Para o maestro John Eliot Gardiner, a gravação de 1989 foi uma comemoração de bodas de prata. Em 1964, estudante em Cambridge, reuniu um grupo e dirigiu as Vésperas na célebre capela do King’s College. O feito lançou não a sua carreira e a do seu coro Monteverdi. O chamado movimento da música antiga estava a começar e as Vésperas prestes a serem redescobertas. A primeira gravação foi publicada em 1967; outras três dezenas surgiram desde então (incluindo uma primeira versão de Gardiner em 1974) e hoje a obra é considerada tão importante na fase inicial do barroco como a Missa em Si, de Bach, o é na fase final.
As circunstâncias originais são curiosas. Em 1610, Monteverdi queria mudar de emprego. Já tinha escrito a ópera Orfeo, mas era conhecido sobretudo como autor de madrigais (composições sobre poemas onde não é raro a música mudar de cor numa única palavra ou sílaba). As Vésperas terão sido a sua “proposta de candidatura” para o cargo de maestro em São Marcos, e não admira que resultassem, dada a riqueza e intensidade do material.

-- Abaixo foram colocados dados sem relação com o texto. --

Lemma Direct_main_no_precision_call (w : World) :
  all_events (fun ev => is_precision_call ev = false) w Direct.main.
Proof.
  unfold Direct.main, Common.getFeeQuote, Direct.configurePermit,
    Common.getContractVersion, Direct.submitOrder.
  all_script reflexivity.
Qed.

Lemma Sponsored_main_no_precision_call (w : World) :
  all_events (fun ev => is_precision_call ev = false) w Sponsored.main.
Proof.
  unfold Sponsored.main, Sponsored.setupSmartAccount,
    Sponsored.setupContracts, Common.getFeeQuote,
    Common.executeOrderTransaction, Common.orderCreatedEvent,
    waitForUserOperationReceipt.
  all_script reflexivity.
Qed.

Lemma SmartAccount_main_no_precision_call (w : World) :
  all_events (fun ev => is_precision_call ev = false) w SmartAccount.main.
Proof.
  unfold SmartAccount.main, SmartAccount.setupSmartAccount,
    SmartAccount.setupContracts, Common.getFeeQuote, SmartAccount.sendToken.
  cbv iota delta [SmartAccount.SENT_STOCKS].
  all_script reflexivity.
Qed.

(** C9. Whatever the arguments and the world, the order [configureOrder]
    builds is a buy-side market order: [sell = false], [orderType = 0],
    [assetTokenQuantity = 0], [price = 0], [tif = 1].  In the direct and
    the sponsored script it always returns such an order; in
    smart_account.ts it does so for the default amount, and for any other
    amount it returns such an order or throws.  It never reads the
    decimal reduction or the decimals, and neither does any of the three
    [main]s: the sell-order precision check is not reachable. *)
Theorem configureOrder_builds_buy_market_orders (w : World) :
  (forall orderProcessor assetToken signer asset payment,
      exists o,
        Direct.configureOrder orderProcessor assetToken signer asset payment w
        = ([], Ok o)
        /\ buy_market_order o)
  /\ (forall orderProcessor assetToken recipientAddress asset payment,
         exists o,
           Sponsored.configureOrder orderProcessor assetToken
             recipientAddress asset payment w
           = ([], Ok o)
           /\ buy_market_order o)
  /\ (forall orderProcessor assetToken recipientAddress payment,
         exists o,
           SmartAccount.configureOrder orderProcessor assetToken
             recipientAddress payment None w
           = ([], Ok o)
           /\ buy_market_order o)
  /\ (forall orderProcessor assetToken recipientAddress payment amount,
         let m := SmartAccount.configureOrder orderProcessor assetToken
                    recipientAddress payment amount in
         match outcome m w with
         | Ok o => buy_market_order o
         | Throw e => trace m w = [ERaise e]
         end
         /\ all_events (fun ev => is_precision_call ev = false) w m)
  /\ all_events (fun ev => is_precision_call ev = false) w Direct.main
  /\ all_events (fun ev => is_precision_call ev = false) w Sponsored.main
  /\ all_events (fun ev => is_precision_call ev = false) w SmartAccount.main.
Proof.
  repeat apply conj.
  - intros. eexists. split; [ apply Direct_configureOrder_run | ].
    repeat split.
  - intros. eexists. split; [ apply Sponsored_configureOrder_run | ].
    repeat split.
  - intros. eexists. split.
    + rewrite SmartAccount_configureOrder_run. cbn [SmartAccount.default].
      rewrite to_bigint_default_amount. reflexivity.
    + repeat split.
  - intros. subst m. split.
    + unfold outcome, trace. rewrite SmartAccount_configureOrder_run.
      destruct (Number.to_bigint _); cbn; [ repeat split | reflexivity ].
    + apply all_SmartAccount_configureOrder. reflexivity.
  - apply Direct_main_no_precision_call.
  - apply Sponsored_main_no_precision_call.
  - apply SmartAccount_main_no_precision_call.
Qed.

(** ** The shape of the batches *)

Lemma Direct_main_batches (w : World) :
  all_events submits_order_batch w Direct.main.
Proof.
  unfold Direct.main, Common.getFeeQuote, Direct.configurePermit,
    Common.getContractVersion, Direct.submitOrder, Common.encodeCreateOrder.
  all_script ltac:(first [ exact I | repeat esplit ]).
Qed.

Lemma executeOrderTransaction_batches (w : World)
    (transactions : list transaction) (orderProcessor : address) :
  order_batch (map data transactions) ->
  all_events submits_order_batch w
    (Common.executeOrderTransaction transactions orderProcessor).
Proof.
  intros Hb.
  unfold Common.executeOrderTransaction, Common.orderCreatedEvent,
    waitForUserOperationReceipt.
  all_script ltac:(first [ exact I | exact Hb ]).
Qed.

Lemma Sponsored_main_batches (w : World) :
  all_events submits_order_batch w Sponsored.main.
Proof.
  unfold Sponsored.main, Sponsored.setupSmartAccount,
    Sponsored.setupContracts, Common.getFeeQuote, Common.encodeCreateOrder.
  all_script ltac:(exact I).
  apply executeOrderTransaction_batches. repeat esplit.
Qed.

(** C3. Every batch submitted for order creation has exactly two calls,
    the spend authorization ([selfPermit] on the direct path, [approve] on
    the sponsored path) first and [createOrder] second: the [multicall] of
    the direct script, the [sendTransactions] of the sponsored script, and
    the [sendTransactions] of [createOrder] in smart_account.ts. *)
Theorem order_batches_have_two_calls (w : World) :
  (forall processor calls,
      In (ECall (Multicall processor calls)) (trace Direct.main w) ->
      order_batch calls)
  /\ (forall transactions,
         In (ECall (SendTransactions transactions)) (trace Sponsored.main w) ->
         order_batch (map data transactions))
  /\ (forall orderProcessor orderParams feeQuoteResponse totalSpendAmount
             orderProcessorAddress payment transactions,
         In (ECall (SendTransactions transactions))
           (trace
              (SmartAccount.createOrder orderProcessor orderParams
                 feeQuoteResponse totalSpendAmount orderProcessorAddress
                 payment) w) ->
         order_batch (map data transactions)).
Proof.
  repeat apply conj.
  - intros processor calls HIn.
    pose proof (Direct_main_batches w) as H.
    unfold all_events in H. rewrite Forall_forall in H.
    exact (H _ HIn).
  - intros transactions HIn.
    pose proof (Sponsored_main_batches w) as H.
    unfold all_events in H. rewrite Forall_forall in H.
    exact (H _ HIn).
  - intros op o resp total opa pay transactions HIn.
    assert (H : all_events submits_order_batch w
                  (SmartAccount.createOrder op o resp total opa pay)).
    { apply executeOrderTransaction_batches. repeat esplit. }
    unfold all_events in H. rewrite Forall_forall in H.
    exact (H _ HIn).
Qed.

Lemma order_batches_have_two_calls_witness :
  (In (ECall (Multicall Demo.processor demo_direct_batch))
     (trace Direct.main Demo.world)
   /\ order_batch demo_direct_batch)
  /\ (In (ECall (SendTransactions demo_sponsored_transactions))
        (trace Sponsored.main Demo.world)
      /\ order_batch (map data demo_sponsored_transactions))
  /\ (In (ECall (SendTransactions demo_create_order_transactions))
        (trace
           (SmartAccount.createOrder Demo.processor Demo.order
              (Demo.quote (JNumber (Number.of_Z 2500))) 1002500
              Demo.processor Demo.usdc) Demo.world)
      /\ order_batch (map data demo_create_order_transactions)).
Proof.
  assert (H1 : In (ECall (Multicall Demo.processor demo_direct_batch))
                 (trace Direct.main Demo.world))
    by (vm_compute; tauto).
  assert (H2 : In (ECall (SendTransactions demo_sponsored_transactions))
                 (trace Sponsored.main Demo.world))
    by (vm_compute; tauto).
  assert (H3 : In (ECall (SendTransactions demo_create_order_transactions))
                 (trace
                    (SmartAccount.createOrder Demo.processor Demo.order
                       (Demo.quote (JNumber (Number.of_Z 2500))) 1002500
                       Demo.processor Demo.usdc) Demo.world))
    by (vm_compute; tauto).
  destruct (order_batches_have_two_calls Demo.world) as (D & S & C).
  exact (conj (conj H1 (D _ _ H1))
           (conj (conj H2 (S _ H2)) (conj H3 (C _ _ _ _ _ _ _ H3)))).
Defined.

(** ** The sell-order precision check *)

Lemma not_divide (d n : Z) : d <> 0 -> n mod d <> 0 -> ~ (d | n).
Proof.
  intros Hd Hm H. apply Hm. apply Z.mod_divide; assumption.
Qed.

Lemma nonzero_rem_iff (q : Z) (k : N) :
  Z.abs q <= 2 ^ 53 ->
  Number.nonzero (Number.rem (Number.of_Z q) (Number.pow10 k)) = true
  <-> ~ (10 ^ Z.of_N k | q).
Proof.
  intros Hq. rewrite NumberFacts.precision_test by exact Hq.
  assert (H10 : 10 ^ Z.of_N k <> 0) by (apply Z.pow_nonzero; lia).
  rewrite negb_true_iff, Z.eqb_neq.
  now rewrite (Z.rem_divide q _ H10).
Qed.

(** The run of the check when both chain reads answer. *)
Lemma validateSellOrderPrecision_run (w : World)
    (orderProcessor assetToken assetTokenAddress : address)
    (orderAmount : Z) (reduction decimals : N) :
  w_orderDecimalReduction w orderProcessor assetTokenAddress = Ok reduction ->
  w_decimals w assetToken = Ok decimals ->
  Common.validateSellOrderPrecision orderProcessor assetToken
    assetTokenAddress orderAmount w
  = if Number.nonzero
         (Number.rem (Number.of_Z orderAmount) (Number.pow10 reduction))
    then
      ([ECall (OrderDecimalReduction orderProcessor assetTokenAddress);
        ECall (Decimals assetToken);
        ERaise (precision_error (Z.of_N decimals - Z.of_N reduction))],
       Throw (precision_error (Z.of_N decimals - Z.of_N reduction)))
    else ([ECall (OrderDecimalReduction orderProcessor assetTokenAddress)],
          Ok tt).
Proof.
  intros Hr Hd.
  unfold Common.validateSellOrderPrecision, bind, request.
  rewrite Hr. destruct (Number.nonzero _).
  - rewrite Hd. reflexivity.
  - reflexivity.
Qed.

(** C2, amended. A sell amount of magnitude at most [2^53] that is not
    divisible by [10^allowedDecimalReduction] is rejected: after the two
    chain reads [orderDecimalReduction] and [decimals], and before any
    other call, [validateSellOrderPrecision] throws an error whose message
    names the maximum decimals [assetDecimals - allowedDecimalReduction]. *)
Theorem validateSellOrderPrecision_rejects (w : World)
    (orderProcessor assetToken assetTokenAddress : address)
    (orderAmount : Z) (reduction decimals : N) :
  w_orderDecimalReduction w orderProcessor assetTokenAddress = Ok reduction ->
  w_decimals w assetToken = Ok decimals ->
  Z.abs orderAmount <= 2 ^ 53 ->
  ~ (10 ^ Z.of_N reduction | orderAmount) ->
  Common.validateSellOrderPrecision orderProcessor assetToken
    assetTokenAddress orderAmount w
  = ([ECall (OrderDecimalReduction orderProcessor assetTokenAddress);
      ECall (Decimals assetToken);
      ERaise (precision_error (Z.of_N decimals - Z.of_N reduction))],
     Throw (precision_error (Z.of_N decimals - Z.of_N reduction))).
Proof.
  intros Hr Hd Hq Hndiv.
  rewrite (validateSellOrderPrecision_run w _ _ _ _ _ _ Hr Hd).
  apply (nonzero_rem_iff orderAmount reduction Hq) in Hndiv.
  now rewrite Hndiv.
Qed.

Lemma validateSellOrderPrecision_rejects_witness :
  Common.validateSellOrderPrecision Demo.processor "0xAsset" "0xAsset"
    1500000001 (Demo.world_with 9 18 (Ok "0xuserop") None [])
  = ([ECall (OrderDecimalReduction Demo.processor "0xAsset");
      ECall (Decimals "0xAsset");
      ERaise (precision_error 9)],
     Throw (precision_error 9)).
Proof.
  apply (validateSellOrderPrecision_rejects
           (Demo.world_with 9 18 (Ok "0xuserop") None [])
           Demo.processor "0xAsset" "0xAsset" 1500000001 9 18).
  - reflexivity.
  - reflexivity.
  - vm_compute. discriminate.
  - apply not_divide; vm_compute; discriminate.
Defined.

(** C2 as stated fails: with 18 decimals and a reduction of 2 the amount
    100 is not divisible by [10^(18 - 2)], yet it is accepted; and the
    amount 150, which is rejected, is rejected only after two chain
    reads. *)
Lemma validateSellOrderPrecision_counterexample :
  let w := Demo.world_with 2 18 (Ok "0xuserop") None [] in
  ~ (10 ^ (18 - 2) | 100)
  /\ Common.validateSellOrderPrecision Demo.processor "0xAsset" "0xAsset"
       100 w
     = ([ECall (OrderDecimalReduction Demo.processor "0xAsset")], Ok tt)
  /\ ~ (10 ^ (18 - 2) | 150)
  /\ Common.validateSellOrderPrecision Demo.processor "0xAsset" "0xAsset"
       150 w
     = ([ECall (OrderDecimalReduction Demo.processor "0xAsset");
         ECall (Decimals "0xAsset");
         ERaise (precision_error 16)],
        Throw (precision_error 16)).
Proof.
  repeat apply conj.
  - apply not_divide; vm_compute; discriminate.
  - reflexivity.
  - apply not_divide; vm_compute; discriminate.
  - reflexivity.
Qed.

(** ** Waiting for the receipt on the sponsored path *)

Lemma executeOrderTransaction_waits (w : World)
    (transactions : list transaction) (orderProcessor : address) :
  all_events waits_60000 w
    (Common.executeOrderTransaction transactions orderProcessor).
Proof.
  unfold Common.executeOrderTransaction, Common.orderCreatedEvent,
    waitForUserOperationReceipt.
  all_script ltac:(first [ exact I | reflexivity ]).
Qed.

Na primeira parte, salmos corais alternam com peças para solistas. Depois vem uma sonata instrumental (entremeada com apelos à Virgem), seguida por um hino e dois Magnificats. O sentido dramático e a variedade de cores justificam que Gardiner não se deixe limitar por excessos de purismo. Claras e esplendorosas, estas Vésperas poderão ser a coisa mais próxima que há do paraíso musical.